### WORK ORDER
Of the entries below, return only those lines from the line with "(** ** rdwrn.c *)" to the line with "match numRead with", exactly, both included.

### DATA FOR THIS EXERCISE
(* ===== verification/StreamIO.v ===== *)
(** * sockets/rdwrn.c, read_line.c, read_line_buf.c: input and output on streams

    [readn] and [writen] transfer exactly [n] bytes in spite of partial transfers
    and interruptions; [readLine] and [readLineBuf] cut an input stream into
    lines.  A function returns the bytes that it put into the caller's buffer,
    with the value that the C function returns.  The loops carry fuel; each
    specification says how much the stream or its interruptions must have
    delivered before the fuel can run out. *)

From S2P Require Import Prelude Sys.

(** ** rdwrn.c *)

Fixpoint readn_loop (fuel : nat) (fd n : Z) (buf : list ascii) : prog (list ascii * Z) :=
  let totRead := Z.of_nat (length buf) in
  if totRead <? n then
    match fuel with
    | O => Halt OutOfFuel
    | S fuel' =>
        numRead <- sys (Read fd (n - totRead)) ;;
        match numRead with
        | Ok [] => Ret (buf, totRead)
        | Ok d => readn_loop fuel' fd n (buf ++ d)
        | Err e => if e =? EINTR then readn_loop fuel' fd n buf else Ret (buf, -1)
        end
    end
  else Ret (buf, totRead).

Definition readn (fuel : nat) (fd n : Z) : prog (list ascii * Z) := readn_loop fuel fd n [].

(** [buf] is what is left to write. *)
Fixpoint writen_loop (fuel : nat) (fd : Z) (buf : list ascii) (totWritten n : Z) : prog Z :=
  if totWritten <? n then
    match fuel with
    | O => Halt OutOfFuel
    | S fuel' =>
        numWritten <- sys (Write fd buf) ;;
        match numWritten with
        | Ok k => if k <=? 0 then Ret (-1)
                  else writen_loop fuel' fd (drop (Z.to_nat k) buf) (totWritten + k) n
        | Err e => if e =? EINTR then writen_loop fuel' fd buf totWritten n else Ret (-1)
        end
    end
  else Ret totWritten.

Definition writen (fuel : nat) (fd : Z) (buffer : list ascii) : prog Z :=
  writen_loop fuel fd buffer 0 (Z.of_nat (length buffer)).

### TASK RESPONSE
(** ** rdwrn.c *)

Fixpoint readn_loop (fuel : nat) (fd n : Z) (buf : list ascii) : prog (list ascii * Z) :=
  let totRead := Z.of_nat (length buf) in
  if totRead <? n then
    match fuel with
    | O => Halt OutOfFuel
    | S fuel' =>
        numRead <- sys (Read fd (n - totRead)) ;;
        match numRead with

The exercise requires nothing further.